**ACTION ITEM**
Keep to one stretch of the data below, the lines from the one with "intros Hr. apply" up to and including the one with "assert (∀ l, g_last", and return that stretch exactly.

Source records
++++++++++++++++++++
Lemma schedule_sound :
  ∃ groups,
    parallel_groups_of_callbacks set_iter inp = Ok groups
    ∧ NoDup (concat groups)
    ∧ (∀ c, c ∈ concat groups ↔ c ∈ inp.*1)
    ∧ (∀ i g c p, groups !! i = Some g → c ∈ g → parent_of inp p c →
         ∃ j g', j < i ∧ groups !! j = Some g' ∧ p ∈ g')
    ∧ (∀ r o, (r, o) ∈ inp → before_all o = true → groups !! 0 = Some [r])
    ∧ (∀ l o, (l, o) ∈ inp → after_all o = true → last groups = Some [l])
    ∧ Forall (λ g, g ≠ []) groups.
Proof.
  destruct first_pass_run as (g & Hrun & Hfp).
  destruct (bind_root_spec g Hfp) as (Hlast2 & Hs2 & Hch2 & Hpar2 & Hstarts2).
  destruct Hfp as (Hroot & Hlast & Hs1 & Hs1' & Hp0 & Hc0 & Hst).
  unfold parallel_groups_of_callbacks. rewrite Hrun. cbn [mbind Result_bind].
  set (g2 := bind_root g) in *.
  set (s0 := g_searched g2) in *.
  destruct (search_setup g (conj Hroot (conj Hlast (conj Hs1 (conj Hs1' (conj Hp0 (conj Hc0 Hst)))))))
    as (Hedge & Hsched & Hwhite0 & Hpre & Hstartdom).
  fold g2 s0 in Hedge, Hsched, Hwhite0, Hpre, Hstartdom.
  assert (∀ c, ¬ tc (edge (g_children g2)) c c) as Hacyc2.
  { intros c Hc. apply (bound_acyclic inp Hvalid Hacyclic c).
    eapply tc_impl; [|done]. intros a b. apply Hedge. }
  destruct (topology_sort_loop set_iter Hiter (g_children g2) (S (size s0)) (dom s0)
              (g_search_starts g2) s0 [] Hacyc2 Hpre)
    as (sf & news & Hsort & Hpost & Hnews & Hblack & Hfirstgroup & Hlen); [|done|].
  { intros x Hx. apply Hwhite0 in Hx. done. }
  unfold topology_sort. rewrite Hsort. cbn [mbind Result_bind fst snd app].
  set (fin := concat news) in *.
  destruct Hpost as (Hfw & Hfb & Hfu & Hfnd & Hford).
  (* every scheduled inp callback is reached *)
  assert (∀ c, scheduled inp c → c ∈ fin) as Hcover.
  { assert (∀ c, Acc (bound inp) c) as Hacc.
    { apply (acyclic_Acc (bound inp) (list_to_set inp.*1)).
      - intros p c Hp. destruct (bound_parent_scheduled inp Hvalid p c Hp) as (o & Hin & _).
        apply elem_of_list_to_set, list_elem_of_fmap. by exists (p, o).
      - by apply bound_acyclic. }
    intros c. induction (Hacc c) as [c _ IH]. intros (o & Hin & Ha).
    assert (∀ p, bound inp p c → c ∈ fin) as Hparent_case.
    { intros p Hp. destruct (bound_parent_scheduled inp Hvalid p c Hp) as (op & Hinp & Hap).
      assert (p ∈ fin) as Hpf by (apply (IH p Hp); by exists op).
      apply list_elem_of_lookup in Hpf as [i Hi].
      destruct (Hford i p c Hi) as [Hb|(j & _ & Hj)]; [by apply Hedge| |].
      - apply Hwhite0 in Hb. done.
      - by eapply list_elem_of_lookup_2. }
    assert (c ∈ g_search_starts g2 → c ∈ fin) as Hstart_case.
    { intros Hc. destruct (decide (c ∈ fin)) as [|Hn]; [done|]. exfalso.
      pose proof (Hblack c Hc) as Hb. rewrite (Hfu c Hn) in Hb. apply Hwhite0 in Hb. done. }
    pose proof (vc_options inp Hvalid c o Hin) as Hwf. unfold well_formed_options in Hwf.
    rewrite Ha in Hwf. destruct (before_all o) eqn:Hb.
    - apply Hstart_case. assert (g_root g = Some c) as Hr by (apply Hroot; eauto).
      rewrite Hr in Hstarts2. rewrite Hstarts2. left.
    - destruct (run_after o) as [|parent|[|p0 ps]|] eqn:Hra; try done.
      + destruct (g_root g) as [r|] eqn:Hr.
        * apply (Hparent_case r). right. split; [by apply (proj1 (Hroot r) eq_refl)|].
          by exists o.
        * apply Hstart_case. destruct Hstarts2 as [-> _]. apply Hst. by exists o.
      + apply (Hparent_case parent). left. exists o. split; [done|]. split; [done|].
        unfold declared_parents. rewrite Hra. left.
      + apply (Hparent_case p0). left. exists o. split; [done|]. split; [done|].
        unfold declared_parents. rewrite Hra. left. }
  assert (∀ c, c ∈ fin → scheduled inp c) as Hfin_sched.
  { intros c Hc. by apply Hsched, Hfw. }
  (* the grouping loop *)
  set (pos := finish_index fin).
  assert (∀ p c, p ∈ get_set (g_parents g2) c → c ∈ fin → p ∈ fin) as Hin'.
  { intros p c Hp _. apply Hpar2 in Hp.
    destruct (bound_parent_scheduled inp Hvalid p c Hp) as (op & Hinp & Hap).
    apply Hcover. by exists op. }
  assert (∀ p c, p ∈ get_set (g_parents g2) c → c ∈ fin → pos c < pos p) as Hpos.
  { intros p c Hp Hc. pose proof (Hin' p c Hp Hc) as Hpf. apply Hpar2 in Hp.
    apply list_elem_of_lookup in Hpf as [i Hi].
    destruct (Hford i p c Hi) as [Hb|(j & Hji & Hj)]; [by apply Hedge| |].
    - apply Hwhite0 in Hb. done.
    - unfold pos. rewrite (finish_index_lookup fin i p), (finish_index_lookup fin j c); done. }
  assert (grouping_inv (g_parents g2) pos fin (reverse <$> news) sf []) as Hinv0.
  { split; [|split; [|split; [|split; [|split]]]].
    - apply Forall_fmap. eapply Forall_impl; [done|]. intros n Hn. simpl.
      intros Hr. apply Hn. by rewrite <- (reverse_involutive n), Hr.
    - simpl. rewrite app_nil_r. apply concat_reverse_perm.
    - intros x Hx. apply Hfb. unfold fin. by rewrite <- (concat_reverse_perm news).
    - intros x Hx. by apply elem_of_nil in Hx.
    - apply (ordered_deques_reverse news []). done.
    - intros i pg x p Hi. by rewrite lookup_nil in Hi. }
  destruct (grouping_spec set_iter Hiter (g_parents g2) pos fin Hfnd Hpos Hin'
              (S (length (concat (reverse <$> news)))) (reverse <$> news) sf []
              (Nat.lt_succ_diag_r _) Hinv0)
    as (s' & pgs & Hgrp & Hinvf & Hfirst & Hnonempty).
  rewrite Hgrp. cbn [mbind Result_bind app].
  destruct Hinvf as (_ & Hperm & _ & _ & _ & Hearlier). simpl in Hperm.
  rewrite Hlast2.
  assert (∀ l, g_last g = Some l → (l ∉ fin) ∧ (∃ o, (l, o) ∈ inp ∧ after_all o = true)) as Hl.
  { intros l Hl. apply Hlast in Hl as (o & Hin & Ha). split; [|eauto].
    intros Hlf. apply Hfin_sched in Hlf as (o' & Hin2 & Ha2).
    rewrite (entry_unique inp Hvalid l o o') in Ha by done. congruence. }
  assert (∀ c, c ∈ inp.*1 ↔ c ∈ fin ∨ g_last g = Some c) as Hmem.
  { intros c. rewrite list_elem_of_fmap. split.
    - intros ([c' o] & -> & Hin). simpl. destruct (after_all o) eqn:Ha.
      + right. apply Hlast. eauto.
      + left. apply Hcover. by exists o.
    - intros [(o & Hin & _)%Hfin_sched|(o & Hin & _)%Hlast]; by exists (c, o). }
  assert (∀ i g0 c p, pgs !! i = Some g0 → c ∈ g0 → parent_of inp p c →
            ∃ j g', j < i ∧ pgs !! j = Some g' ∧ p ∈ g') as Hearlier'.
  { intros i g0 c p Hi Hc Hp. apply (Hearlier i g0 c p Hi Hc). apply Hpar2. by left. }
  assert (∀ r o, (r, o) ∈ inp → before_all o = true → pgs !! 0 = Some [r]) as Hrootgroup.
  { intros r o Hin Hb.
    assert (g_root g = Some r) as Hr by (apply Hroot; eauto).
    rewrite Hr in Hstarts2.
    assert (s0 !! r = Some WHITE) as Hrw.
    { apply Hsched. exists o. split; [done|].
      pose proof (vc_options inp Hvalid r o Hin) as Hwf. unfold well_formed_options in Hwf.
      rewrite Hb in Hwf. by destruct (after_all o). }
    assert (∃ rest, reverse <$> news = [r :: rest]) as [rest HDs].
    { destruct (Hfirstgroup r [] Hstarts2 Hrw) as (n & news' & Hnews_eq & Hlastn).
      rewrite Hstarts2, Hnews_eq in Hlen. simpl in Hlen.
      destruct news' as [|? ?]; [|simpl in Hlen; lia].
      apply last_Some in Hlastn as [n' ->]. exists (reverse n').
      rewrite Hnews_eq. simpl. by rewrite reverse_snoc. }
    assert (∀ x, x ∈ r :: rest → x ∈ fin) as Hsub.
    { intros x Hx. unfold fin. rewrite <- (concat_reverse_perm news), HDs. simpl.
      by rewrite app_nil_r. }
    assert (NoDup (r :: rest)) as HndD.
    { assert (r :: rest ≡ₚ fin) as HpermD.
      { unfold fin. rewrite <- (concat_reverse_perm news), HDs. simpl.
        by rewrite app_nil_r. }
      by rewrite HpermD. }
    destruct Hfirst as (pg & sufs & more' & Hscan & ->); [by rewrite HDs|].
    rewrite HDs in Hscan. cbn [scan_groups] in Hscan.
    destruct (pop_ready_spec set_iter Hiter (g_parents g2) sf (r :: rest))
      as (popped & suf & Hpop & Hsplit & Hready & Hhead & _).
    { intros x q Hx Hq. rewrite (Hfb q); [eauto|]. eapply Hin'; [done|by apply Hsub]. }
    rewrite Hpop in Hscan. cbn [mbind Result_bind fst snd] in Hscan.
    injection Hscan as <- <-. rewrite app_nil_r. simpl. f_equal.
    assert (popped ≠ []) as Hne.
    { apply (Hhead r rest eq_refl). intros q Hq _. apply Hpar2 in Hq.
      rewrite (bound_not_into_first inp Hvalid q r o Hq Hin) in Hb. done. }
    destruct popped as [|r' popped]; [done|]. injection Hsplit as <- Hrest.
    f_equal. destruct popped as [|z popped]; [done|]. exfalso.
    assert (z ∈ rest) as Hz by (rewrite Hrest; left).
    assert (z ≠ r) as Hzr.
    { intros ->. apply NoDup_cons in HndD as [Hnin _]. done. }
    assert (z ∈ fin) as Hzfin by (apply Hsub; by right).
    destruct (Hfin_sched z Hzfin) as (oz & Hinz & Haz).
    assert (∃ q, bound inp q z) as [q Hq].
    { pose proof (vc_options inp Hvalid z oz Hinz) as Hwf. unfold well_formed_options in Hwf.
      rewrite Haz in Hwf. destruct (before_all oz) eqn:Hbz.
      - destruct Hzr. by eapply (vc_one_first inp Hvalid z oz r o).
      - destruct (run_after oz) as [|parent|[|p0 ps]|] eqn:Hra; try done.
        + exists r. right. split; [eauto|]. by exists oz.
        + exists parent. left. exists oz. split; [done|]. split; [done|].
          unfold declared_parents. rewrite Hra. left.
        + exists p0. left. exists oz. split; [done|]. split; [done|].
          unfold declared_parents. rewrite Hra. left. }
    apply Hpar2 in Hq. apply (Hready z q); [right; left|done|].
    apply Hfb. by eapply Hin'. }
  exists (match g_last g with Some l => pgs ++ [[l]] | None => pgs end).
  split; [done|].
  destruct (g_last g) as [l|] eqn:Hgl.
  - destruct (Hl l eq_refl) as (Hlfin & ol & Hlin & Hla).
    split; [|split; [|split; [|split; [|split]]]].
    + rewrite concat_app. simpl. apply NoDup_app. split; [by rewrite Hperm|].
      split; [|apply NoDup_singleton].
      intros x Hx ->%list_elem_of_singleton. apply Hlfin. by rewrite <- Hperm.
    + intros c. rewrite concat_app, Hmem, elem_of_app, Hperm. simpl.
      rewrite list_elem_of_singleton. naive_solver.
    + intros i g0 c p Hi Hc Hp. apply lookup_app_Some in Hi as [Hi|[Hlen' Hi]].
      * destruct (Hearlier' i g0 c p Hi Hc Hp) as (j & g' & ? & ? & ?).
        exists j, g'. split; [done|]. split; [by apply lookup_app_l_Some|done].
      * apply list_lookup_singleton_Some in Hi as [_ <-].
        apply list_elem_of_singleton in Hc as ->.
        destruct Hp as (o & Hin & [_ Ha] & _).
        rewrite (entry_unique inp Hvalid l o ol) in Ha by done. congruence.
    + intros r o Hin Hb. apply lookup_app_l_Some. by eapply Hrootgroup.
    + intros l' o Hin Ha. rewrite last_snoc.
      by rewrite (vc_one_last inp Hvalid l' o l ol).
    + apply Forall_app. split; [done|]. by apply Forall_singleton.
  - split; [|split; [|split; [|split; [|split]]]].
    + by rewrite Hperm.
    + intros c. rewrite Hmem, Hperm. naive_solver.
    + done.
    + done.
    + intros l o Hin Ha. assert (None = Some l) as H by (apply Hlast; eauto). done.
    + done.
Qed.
++++++++++++++++++++
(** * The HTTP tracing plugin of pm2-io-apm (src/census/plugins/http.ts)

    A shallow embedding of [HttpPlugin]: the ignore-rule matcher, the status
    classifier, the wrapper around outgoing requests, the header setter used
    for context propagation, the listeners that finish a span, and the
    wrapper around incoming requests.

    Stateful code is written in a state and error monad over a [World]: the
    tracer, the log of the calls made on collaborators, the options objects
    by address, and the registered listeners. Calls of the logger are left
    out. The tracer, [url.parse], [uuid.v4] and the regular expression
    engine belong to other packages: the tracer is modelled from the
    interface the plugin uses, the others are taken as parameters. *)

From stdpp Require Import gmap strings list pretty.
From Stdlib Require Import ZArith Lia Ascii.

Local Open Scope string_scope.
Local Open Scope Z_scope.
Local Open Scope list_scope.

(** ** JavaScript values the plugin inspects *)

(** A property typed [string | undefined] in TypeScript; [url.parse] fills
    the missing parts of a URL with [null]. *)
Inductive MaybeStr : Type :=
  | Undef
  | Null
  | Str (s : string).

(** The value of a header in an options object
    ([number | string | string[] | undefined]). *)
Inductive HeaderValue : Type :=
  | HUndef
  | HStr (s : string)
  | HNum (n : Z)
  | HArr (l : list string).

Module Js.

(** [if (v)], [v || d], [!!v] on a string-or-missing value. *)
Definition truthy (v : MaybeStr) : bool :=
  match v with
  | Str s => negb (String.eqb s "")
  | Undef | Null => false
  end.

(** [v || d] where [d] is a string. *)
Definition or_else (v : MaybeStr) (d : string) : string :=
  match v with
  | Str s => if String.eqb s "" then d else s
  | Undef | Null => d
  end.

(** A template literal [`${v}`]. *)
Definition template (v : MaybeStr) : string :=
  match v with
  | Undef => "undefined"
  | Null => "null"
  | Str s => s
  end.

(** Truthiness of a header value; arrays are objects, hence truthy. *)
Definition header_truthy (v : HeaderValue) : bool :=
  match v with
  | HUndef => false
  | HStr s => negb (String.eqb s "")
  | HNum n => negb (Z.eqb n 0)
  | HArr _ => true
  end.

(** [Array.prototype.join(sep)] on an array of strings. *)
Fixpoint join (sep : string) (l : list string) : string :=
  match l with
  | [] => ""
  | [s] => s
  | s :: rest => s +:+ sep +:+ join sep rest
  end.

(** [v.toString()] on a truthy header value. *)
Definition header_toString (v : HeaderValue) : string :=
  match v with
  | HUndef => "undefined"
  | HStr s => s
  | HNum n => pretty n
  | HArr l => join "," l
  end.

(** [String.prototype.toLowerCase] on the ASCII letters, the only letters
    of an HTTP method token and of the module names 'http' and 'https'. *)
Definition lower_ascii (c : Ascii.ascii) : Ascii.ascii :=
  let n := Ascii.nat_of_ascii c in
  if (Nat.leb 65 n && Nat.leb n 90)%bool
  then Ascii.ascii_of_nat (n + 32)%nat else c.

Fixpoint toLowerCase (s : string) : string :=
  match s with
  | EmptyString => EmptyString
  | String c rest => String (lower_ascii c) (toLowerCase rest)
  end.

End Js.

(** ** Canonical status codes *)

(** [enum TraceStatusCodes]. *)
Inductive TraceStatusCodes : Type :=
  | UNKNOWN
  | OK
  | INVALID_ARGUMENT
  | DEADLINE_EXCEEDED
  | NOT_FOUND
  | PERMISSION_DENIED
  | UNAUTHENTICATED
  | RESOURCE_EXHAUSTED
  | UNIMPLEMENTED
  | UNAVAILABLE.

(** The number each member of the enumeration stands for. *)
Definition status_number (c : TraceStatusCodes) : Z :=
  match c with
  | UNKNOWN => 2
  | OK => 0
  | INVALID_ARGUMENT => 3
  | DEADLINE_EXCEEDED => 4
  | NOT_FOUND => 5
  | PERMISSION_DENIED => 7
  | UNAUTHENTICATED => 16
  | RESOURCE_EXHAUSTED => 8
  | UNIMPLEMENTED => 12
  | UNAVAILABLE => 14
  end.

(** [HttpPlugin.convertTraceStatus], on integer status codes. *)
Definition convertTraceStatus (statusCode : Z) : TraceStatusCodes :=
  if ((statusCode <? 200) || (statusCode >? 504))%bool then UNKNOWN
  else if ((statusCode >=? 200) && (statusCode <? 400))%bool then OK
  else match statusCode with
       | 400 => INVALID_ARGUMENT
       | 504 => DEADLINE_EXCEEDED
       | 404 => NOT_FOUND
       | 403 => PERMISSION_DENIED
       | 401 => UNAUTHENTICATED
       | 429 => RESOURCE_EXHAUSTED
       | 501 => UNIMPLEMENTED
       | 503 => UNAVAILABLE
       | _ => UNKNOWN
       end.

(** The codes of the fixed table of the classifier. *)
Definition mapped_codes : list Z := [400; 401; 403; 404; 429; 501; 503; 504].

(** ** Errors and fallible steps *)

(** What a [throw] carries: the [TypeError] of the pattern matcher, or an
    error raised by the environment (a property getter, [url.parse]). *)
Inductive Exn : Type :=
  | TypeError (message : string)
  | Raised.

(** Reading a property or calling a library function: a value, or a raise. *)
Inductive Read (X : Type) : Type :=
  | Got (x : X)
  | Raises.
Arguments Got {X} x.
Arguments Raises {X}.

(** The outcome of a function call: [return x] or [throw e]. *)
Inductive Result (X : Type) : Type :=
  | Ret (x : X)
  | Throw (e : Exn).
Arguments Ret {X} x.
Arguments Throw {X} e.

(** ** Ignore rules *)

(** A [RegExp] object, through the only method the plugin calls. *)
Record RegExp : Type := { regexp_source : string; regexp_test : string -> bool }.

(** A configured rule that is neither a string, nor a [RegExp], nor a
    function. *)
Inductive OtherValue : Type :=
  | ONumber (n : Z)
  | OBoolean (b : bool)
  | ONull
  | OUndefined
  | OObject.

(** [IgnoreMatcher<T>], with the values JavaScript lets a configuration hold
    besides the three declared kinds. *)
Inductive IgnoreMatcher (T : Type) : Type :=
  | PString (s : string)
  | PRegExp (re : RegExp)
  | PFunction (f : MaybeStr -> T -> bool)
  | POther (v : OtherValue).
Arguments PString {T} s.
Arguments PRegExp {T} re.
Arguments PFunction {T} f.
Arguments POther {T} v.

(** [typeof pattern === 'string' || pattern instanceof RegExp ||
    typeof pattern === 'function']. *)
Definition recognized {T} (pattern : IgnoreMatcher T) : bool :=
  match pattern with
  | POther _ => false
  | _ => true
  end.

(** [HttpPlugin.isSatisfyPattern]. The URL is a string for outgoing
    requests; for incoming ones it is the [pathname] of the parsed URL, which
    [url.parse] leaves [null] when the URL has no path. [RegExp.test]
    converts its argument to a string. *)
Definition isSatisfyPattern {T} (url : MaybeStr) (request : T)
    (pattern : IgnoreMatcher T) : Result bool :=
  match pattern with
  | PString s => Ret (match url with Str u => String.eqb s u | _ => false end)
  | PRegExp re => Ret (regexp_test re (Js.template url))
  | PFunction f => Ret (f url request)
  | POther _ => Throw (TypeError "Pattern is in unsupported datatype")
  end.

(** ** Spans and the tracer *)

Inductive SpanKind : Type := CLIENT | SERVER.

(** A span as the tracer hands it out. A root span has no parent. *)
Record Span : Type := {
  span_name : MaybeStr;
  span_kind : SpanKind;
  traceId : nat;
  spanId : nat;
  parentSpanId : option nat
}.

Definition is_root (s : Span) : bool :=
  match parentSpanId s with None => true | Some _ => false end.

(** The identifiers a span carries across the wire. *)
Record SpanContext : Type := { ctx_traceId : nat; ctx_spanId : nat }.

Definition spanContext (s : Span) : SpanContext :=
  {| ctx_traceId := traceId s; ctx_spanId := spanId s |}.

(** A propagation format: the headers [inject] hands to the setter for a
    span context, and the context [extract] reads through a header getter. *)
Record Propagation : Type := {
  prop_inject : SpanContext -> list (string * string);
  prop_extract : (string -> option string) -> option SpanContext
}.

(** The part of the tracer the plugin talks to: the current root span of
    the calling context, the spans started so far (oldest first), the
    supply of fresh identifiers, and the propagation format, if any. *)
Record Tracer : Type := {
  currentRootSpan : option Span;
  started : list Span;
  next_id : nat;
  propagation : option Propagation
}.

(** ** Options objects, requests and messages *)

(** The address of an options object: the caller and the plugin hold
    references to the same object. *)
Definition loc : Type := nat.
++++++++++++++++++++
**EXERCISE RESPONSE**
      intros Hr. apply Hn. by rewrite <- (reverse_involutive n), Hr.
    - simpl. rewrite app_nil_r. apply concat_reverse_perm.
    - intros x Hx. apply Hfb. unfold fin. by rewrite <- (concat_reverse_perm news).
    - intros x Hx. by apply elem_of_nil in Hx.
    - apply (ordered_deques_reverse news []). done.
    - intros i pg x p Hi. by rewrite lookup_nil in Hi. }
  destruct (grouping_spec set_iter Hiter (g_parents g2) pos fin Hfnd Hpos Hin'
              (S (length (concat (reverse <$> news)))) (reverse <$> news) sf []
              (Nat.lt_succ_diag_r _) Hinv0)
    as (s' & pgs & Hgrp & Hinvf & Hfirst & Hnonempty).
  rewrite Hgrp. cbn [mbind Result_bind app].
  destruct Hinvf as (_ & Hperm & _ & _ & _ & Hearlier). simpl in Hperm.
  rewrite Hlast2.
  assert (∀ l, g_last g = Some l → (l ∉ fin) ∧ (∃ o, (l, o) ∈ inp ∧ after_all o = true)) as Hl.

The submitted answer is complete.